Lemma differing_keys maps ctx version (ks : gset key) (S0 : gset Id) :
  keyed maps ctx → (∀ x, contested maps x → x ∈ dom ctx) → (∀ x, x ∈ S0 ↔ contested maps x) →
  (∀ k, k ∈ ks ↔ ∃ m m', m ∈ maps ∧ m' ∈ maps ∧ m !! k ≠ m' !! k) → ks = keys_of ctx S0.
Proof.
  intros Hkeyed Hd HS0 Hks. apply set_eq. intros k. rewrite Hks. unfold keys_of. rewrite derive_keys_elem. split.
  - intros (m & m' & Hm & Hm' & Hne).
    assert (∃ id m, m ∈ maps ∧ m !! k = Some id ∧ contested maps id) as (id & m0 & Hm0 & Hid & Hcon).
    { destruct (m !! k) as [id|] eqn:E; [exists id, m|destruct (m' !! k) as [id|] eqn:E'; [exists id, m'|done]];
        (split_and!; [done..|]); eexists k, _; (split_and!; [|done|]; [done|]); intros Ha.
      - rewrite (Ha m') in Hne by done. done.
      - rewrite (Ha m) in E by done. done. }
    destruct (proj1 (elem_of_dom _ _) (Hd id Hcon)) as [ev Hev]. exists id, ev.
    rewrite restrict_Some, HS0. split_and!; [done..|]. by eapply Hkeyed.
  - intros (id & ev & [Hcon%HS0 Hev]%restrict_Some & ->). destruct Hcon as (k & m & Hm & Hk & Hn).
    rewrite <-(Hkeyed m k id ev Hm Hk Hev).
    destruct (decide (Exists (λ m', m !! k ≠ m' !! k) maps)) as [(m' & Hm' & Hne)%Exists_exists|Hno]; [by exists m, m'|].
    destruct Hn. intros m' Hm'. destruct (decide (m !! k = m' !! k)) as [E|E]; [congruence|].
    destruct Hno. apply Exists_exists. by exists m'.
Qed.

**Your assignment**
The answer should be nothing more than the lines from the one with "- intros (m & m' & Hm & Hm' & Hne)." through the end of the entries, restated word for word.

**Task response**
  - intros (m & m' & Hm & Hm' & Hne).
    assert (∃ id m, m ∈ maps ∧ m !! k = Some id ∧ contested maps id) as (id & m0 & Hm0 & Hid & Hcon).
    { destruct (m !! k) as [id|] eqn:E; [exists id, m|destruct (m' !! k) as [id|] eqn:E'; [exists id, m'|done]];
        (split_and!; [done..|]); eexists k, _; (split_and!; [|done|]; [done|]); intros Ha.
      - rewrite (Ha m') in Hne by done. done.
      - rewrite (Ha m) in E by done. done. }
    destruct (proj1 (elem_of_dom _ _) (Hd id Hcon)) as [ev Hev]. exists id, ev.
    rewrite restrict_Some, HS0. split_and!; [done..|]. by eapply Hkeyed.
  - intros (id & ev & [Hcon%HS0 Hev]%restrict_Some & ->). destruct Hcon as (k & m & Hm & Hk & Hn).
    rewrite <-(Hkeyed m k id ev Hm Hk Hev).
    destruct (decide (Exists (λ m', m !! k ≠ m' !! k) maps)) as [(m' & Hm' & Hne)%Exists_exists|Hno]; [by exists m, m'|].
    destruct Hn. intros m' Hm'. destruct (decide (m !! k = m' !! k)) as [E|E]; [congruence|].
    destruct Hno. apply Exists_exists. by exists m'.
Qed.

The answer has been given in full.